Records from a data collection
————

Definition set_storage (x : list StorageWrite) (s : SymbolicWorldState) : SymbolicWorldState :=
  mkWorldState _ x (transient_storage s) (created_accounts s) (current_transaction_created_accounts s) (balances s)
    (code_cache s) (nonces s) (existing_accounts s) (destroyed_accounts s) (arbitrary_storage_accounts s)
    (arbitrary_storage_copies s) (arbitrary_storage_all s) (zero_init_symbolic_storage s) (symbolic_address_aliases s)
    (replay_storage_slots s) (replay_symbolic_storage_keys s).
Definition set_transient (x : list StorageWrite) (s : SymbolicWorldState) : SymbolicWorldState :=
  mkWorldState _ (storage s) x (created_accounts s) (current_transaction_created_accounts s) (balances s)
    (code_cache s) (nonces s) (existing_accounts s) (destroyed_accounts s) (arbitrary_storage_accounts s)
    (arbitrary_storage_copies s) (arbitrary_storage_all s) (zero_init_symbolic_storage s) (symbolic_address_aliases s)
    (replay_storage_slots s) (replay_symbolic_storage_keys s).
Definition set_created (x y : gset Address) (s : SymbolicWorldState) : SymbolicWorldState :=
  mkWorldState _ (storage s) (transient_storage s) x y (balances s)
    (code_cache s) (nonces s) (existing_accounts s) (destroyed_accounts s) (arbitrary_storage_accounts s)
    (arbitrary_storage_copies s) (arbitrary_storage_all s) (zero_init_symbolic_storage s) (symbolic_address_aliases s)
    (replay_storage_slots s) (replay_symbolic_storage_keys s).
Definition set_balances (x : gmap Address SymExpr) (s : SymbolicWorldState) : SymbolicWorldState :=
  mkWorldState _ (storage s) (transient_storage s) (created_accounts s) (current_transaction_created_accounts s) x
    (code_cache s) (nonces s) (existing_accounts s) (destroyed_accounts s) (arbitrary_storage_accounts s)
    (arbitrary_storage_copies s) (arbitrary_storage_all s) (zero_init_symbolic_storage s) (symbolic_address_aliases s)
    (replay_storage_slots s) (replay_symbolic_storage_keys s).
Definition set_code_cache (x : gmap Address (@SymCode JumpTable)) (s : SymbolicWorldState) : SymbolicWorldState :=
  mkWorldState _ (storage s) (transient_storage s) (created_accounts s) (current_transaction_created_accounts s) (balances s)
    x (nonces s) (existing_accounts s) (destroyed_accounts s) (arbitrary_storage_accounts s)
    (arbitrary_storage_copies s) (arbitrary_storage_all s) (zero_init_symbolic_storage s) (symbolic_address_aliases s)
    (replay_storage_slots s) (replay_symbolic_storage_keys s).
Definition set_nonces (x : gmap Address Z) (s : SymbolicWorldState) : SymbolicWorldState :=
  mkWorldState _ (storage s) (transient_storage s) (created_accounts s) (current_transaction_created_accounts s) (balances s)
    (code_cache s) x (existing_accounts s) (destroyed_accounts s) (arbitrary_storage_accounts s)
    (arbitrary_storage_copies s) (arbitrary_storage_all s) (zero_init_symbolic_storage s) (symbolic_address_aliases s)
    (replay_storage_slots s) (replay_symbolic_storage_keys s).
Definition set_existing (x y : gset Address) (s : SymbolicWorldState) : SymbolicWorldState :=
  mkWorldState _ (storage s) (transient_storage s) (created_accounts s) (current_transaction_created_accounts s) (balances s)
    (code_cache s) (nonces s) x y (arbitrary_storage_accounts s)
    (arbitrary_storage_copies s) (arbitrary_storage_all s) (zero_init_symbolic_storage s) (symbolic_address_aliases s)
    (replay_storage_slots s) (replay_symbolic_storage_keys s).
Definition set_arbitrary (x : gmap Address bool) (all zero_init : bool) (s : SymbolicWorldState) : SymbolicWorldState :=
  mkWorldState _ (storage s) (transient_storage s) (created_accounts s) (current_transaction_created_accounts s) (balances s)
    (code_cache s) (nonces s) (existing_accounts s) (destroyed_accounts s) x
    (arbitrary_storage_copies s) all zero_init (symbolic_address_aliases s)
    (replay_storage_slots s) (replay_symbolic_storage_keys s).
Definition set_aliases (x : list (SymExpr * Address)) (s : SymbolicWorldState) : SymbolicWorldState :=
  mkWorldState _ (storage s) (transient_storage s) (created_accounts s) (current_transaction_created_accounts s) (balances s)
    (code_cache s) (nonces s) (existing_accounts s) (destroyed_accounts s) (arbitrary_storage_accounts s)
    (arbitrary_storage_copies s) (arbitrary_storage_all s) (zero_init_symbolic_storage s) x
    (replay_storage_slots s) (replay_symbolic_storage_keys s).
Definition set_replay (x : gmap Symbol (list SymbolicReplayStorageSlot)) (y : gmap Symbol (list (Address * SymExpr)))
    (s : SymbolicWorldState) : SymbolicWorldState :=
  mkWorldState _ (storage s) (transient_storage s) (created_accounts s) (current_transaction_created_accounts s) (balances s)
    (code_cache s) (nonces s) (existing_accounts s) (destroyed_accounts s) (arbitrary_storage_accounts s)
    (arbitrary_storage_copies s) (arbitrary_storage_all s) (zero_init_symbolic_storage s) (symbolic_address_aliases s) x y.

(** *** Storage *)
Definition is_destroyed (w : SymbolicWorld) (a : Address) : bool := bool_decide (a ∈ destroyed_accounts (state w)).

Definition set_storage_layout (layout : SymbolicStorageLayout) : SymbolicWorld -> SymbolicWorld := with_state (fun s =>
  set_arbitrary (arbitrary_storage_accounts s)
    (match layout with LayoutGeneric => true | _ => false end) (match layout with LayoutZeroInit => true | _ => false end) s).

(** [StorageWrite::select_from]. *)
Fixpoint select_from (pre : Preimages) (writes : list StorageWrite) (a : Address) (key value : SymExpr) : Outcome SymExpr :=
  match writes with
  | [] => Ret value
  | w :: rest =>
      if sw_address w =? a then
        let* value := SStorage.select_storage_write pre key (sw_key w) (sw_value w) value in select_from pre rest a key value
      else select_from pre rest a key value
  end.

Definition sstore (a : Address) (key value : SymExpr) : SymbolicWorld -> SymbolicWorld := with_state (fun s =>
  set_storage (storage s ++ [mkStorageWrite a key value]) s).

Definition tload (pre : Preimages) (w : SymbolicWorld) (a : Address) (key : SymExpr) : Outcome SymExpr :=
  select_from pre (transient_storage (state w)) a key zero.

Definition tstore (a : Address) (key value : SymExpr) : SymbolicWorld -> SymbolicWorld := with_state (fun s =>
  set_transient (transient_storage s ++ [mkStorageWrite a key value]) s).

Definition clear_transaction_scoped_state : SymbolicWorld -> SymbolicWorld := with_state (fun s =>
  set_created (created_accounts s) ∅ (set_transient [] s)).

Definition mark_current_transaction_created (a : Address) : SymbolicWorld -> SymbolicWorld := with_state (fun s =>
  set_created ({[a]} ∪ created_accounts s) ({[a]} ∪ current_transaction_created_accounts s) s).

Definition was_created_in_current_transaction (w : SymbolicWorld) (a : Address) : bool :=
  bool_decide (a ∈ current_transaction_created_accounts (state w)).

Definition enable_arbitrary_storage (a : Address) (overwrite : bool) : SymbolicWorld -> SymbolicWorld := with_state (fun s =>
  set_arbitrary (<[a := overwrite]> (arbitrary_storage_accounts s)) (arbitrary_storage_all s) (zero_init_symbolic_storage s) s).

(** *** Replay metadata *)
Definition replay_storage_symbols (w : SymbolicWorld) : list Symbol :=
  map fst (iter_symbols _ (replay_storage_slots (state w))) ++ map fst (iter_symbols _ (replay_symbolic_storage_keys (state w))).

Definition record_replay_storage_slot (symbol : Symbol) (a : Address) (slot : U256) (w : SymbolicWorld) : SymbolicWorld :=
  let slots := default [] (replay_storage_slots (state w) !! symbol) in
  if existsb (fun r => (rs_address r =? a) && u_eqb (rs_slot r) slot) slots then w
  else with_state (fun s => set_replay (<[symbol := slots ++ [mkReplaySlot a slot]]> (replay_storage_slots s))
                              (replay_symbolic_storage_keys s) s) w.

Definition record_replay_symbolic_storage_key (symbol : Symbol) (a : Address) (key : SymExpr) (w : SymbolicWorld)
    : SymbolicWorld :=
  let reads := default [] (replay_symbolic_storage_keys (state w) !! symbol) in
  if existsb (fun r => (fst r =? a) && expr_eqb (snd r) key) reads then w
  else with_state (fun s => set_replay (replay_storage_slots s)
                              (<[symbol := reads ++ [(a, key)]]> (replay_symbolic_storage_keys s)) s) w.

Definition add_alias (aliases : list (SymExpr * Address)) (entry : SymExpr * Address) : list (SymExpr * Address) :=
  if existsb (fun e => expr_eqb (fst e) (fst entry)) aliases then aliases else aliases ++ [entry].

Definition merge_replay_metadata_from (other w : SymbolicWorld) : SymbolicWorld :=
  let w := foldl (fun w '(symbol, slots) =>
             foldl (fun w slot => record_replay_storage_slot symbol (rs_address slot) (rs_slot slot) w) w slots)
           w (iter_symbols _ (replay_storage_slots (state other))) in
  let w := foldl (fun w '(symbol, reads) =>
             foldl (fun w '(a, key) => record_replay_symbolic_storage_key symbol a key w) w reads)
           w (iter_symbols _ (replay_symbolic_storage_keys (state other))) in
  with_state (fun s => set_aliases (foldl add_alias (symbolic_address_aliases s) (symbolic_address_aliases (state other))) s) w.

(** *** Symbolic addresses *)
Definition find_alias (p : SymExpr -> bool) (aliases : list (SymExpr * Address)) : option Address :=
  snd <$> (snd <$> list_find (fun e => p (fst e) = true) aliases).

Definition resolve_address (w : SymbolicWorld) (e : SymExpr) : option Address :=
  match as_const e with
  | Some v => Some (word_to_address v)
  | None =>
      match find_alias (expr_eqb e) (symbolic_address_aliases (state w)) with
      | Some a => Some a
      | None => find_alias (symbolic_address_equivalent e) (symbolic_address_aliases (state w))
      end
  end.

Definition symbolic_address_slot (e : SymExpr) (w : SymbolicWorld) : Address * SymbolicWorld :=
  match resolve_address w e with
  | Some a => (a, w)
  | None =>
      let a := representative_symbolic_address e in
      (a, with_state (fun s => set_aliases (symbolic_address_aliases s ++ [(e, a)]) s) w)
  end.

Definition symbolic_word_for_address (w : SymbolicWorld) (a : Address) : option SymExpr :=
  fst <$> (snd <$> list_find (fun e => snd e = a) (symbolic_address_aliases (state w))).

(** *** Snapshots *)
Definition snapshot_state (w : SymbolicWorld) : Z * SymbolicWorld :=
  let id := next_snapshot_id w in
  (id, mkWorld _ (state w) (<[id := state w]> (snapshots w)) (Z.min (2 ^ 64 - 1) (id + 1))).

Definition restore_snapshot (id : Z) (w : SymbolicWorld) : bool * SymbolicWorld :=
  match snapshots w !! id with
  | None => (false, w)
  | Some s => (true, mkWorld _ s (snapshots w) (next_snapshot_id w))
  end.

Definition delete_snapshot (id : Z) (w : SymbolicWorld) : bool * SymbolicWorld :=
  (bool_decide (is_Some (snapshots w !! id)), mkWorld _ (state w) (delete id (snapshots w)) (next_snapshot_id w)).

Definition delete_snapshots (w : SymbolicWorld) : SymbolicWorld := mkWorld _ (state w) ∅ (next_snapshot_id w).

(** *** The backend *)
Context {BE : ChainBackend}.
Import SBytes.

(** A failure of the backend is an error. *)
Definition WResult (A : Type) := (A + SymbolicError)%type.
Definition backend {A B} (o : option A) (k : A -> WResult B) : WResult B :=
  match o with Some a => k a | None => inr Backend end.

Definition code_from_bytecode (b : Bytecode) : @SymCode JumpTable :=
  mkCode (concrete (original_bytes b)) (default default_jump_table (bytecode_jump_table b)).

(** *** Storage reads *)
Definition slot_of_key (key : SymExpr) (concrete_key : option U256) : option U256 :=
  match concrete_key with Some k => Some k | None => as_const key end.

Definition unchecked_arbitrary_storage_base (a : Address) (key : SymExpr) (concrete_key : option U256) (w : SymbolicWorld)
    : option SymExpr * SymbolicWorld :=
  let has_arbitrary := bool_decide (is_Some (arbitrary_storage_accounts (state w) !! a)) in
  let all := arbitrary_storage_all (state w) in
  let copied_source := if has_arbitrary then None else arbitrary_storage_copies (state w) !! a in
  match (if all || has_arbitrary then Some a else copied_source) with
  | None => (None, w)
  | Some symbol_address =>
      let symbol := storage_symbol symbol_address key in
      let w :=
        match slot_of_key key concrete_key, copied_source with
        | Some slot, _ =>
            let w := if all || has_arbitrary then record_replay_storage_slot symbol a slot w else w in
            match copied_source with
            | Some source => record_replay_storage_slot symbol a slot (record_replay_storage_slot symbol source slot w)
            | None => w
            end
        | None, None => if all then record_replay_symbolic_storage_key symbol a key w else w
        | None, Some _ => w
        end in
      let value := EVar symbol in
      (Some value, match copied_source with Some source => sstore source key value w | None => w end)
  end.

————

Give back exactly the lines above, from the line containing "Definition set_storage_layout (layout" through the line containing "(** [StorageWrite::select_from]. *)", with both end lines and nothing more.

Definition set_storage_layout (layout : SymbolicStorageLayout) : SymbolicWorld -> SymbolicWorld := with_state (fun s =>
  set_arbitrary (arbitrary_storage_accounts s)
    (match layout with LayoutGeneric => true | _ => false end) (match layout with LayoutZeroInit => true | _ => false end) s).

(** [StorageWrite::select_from]. *)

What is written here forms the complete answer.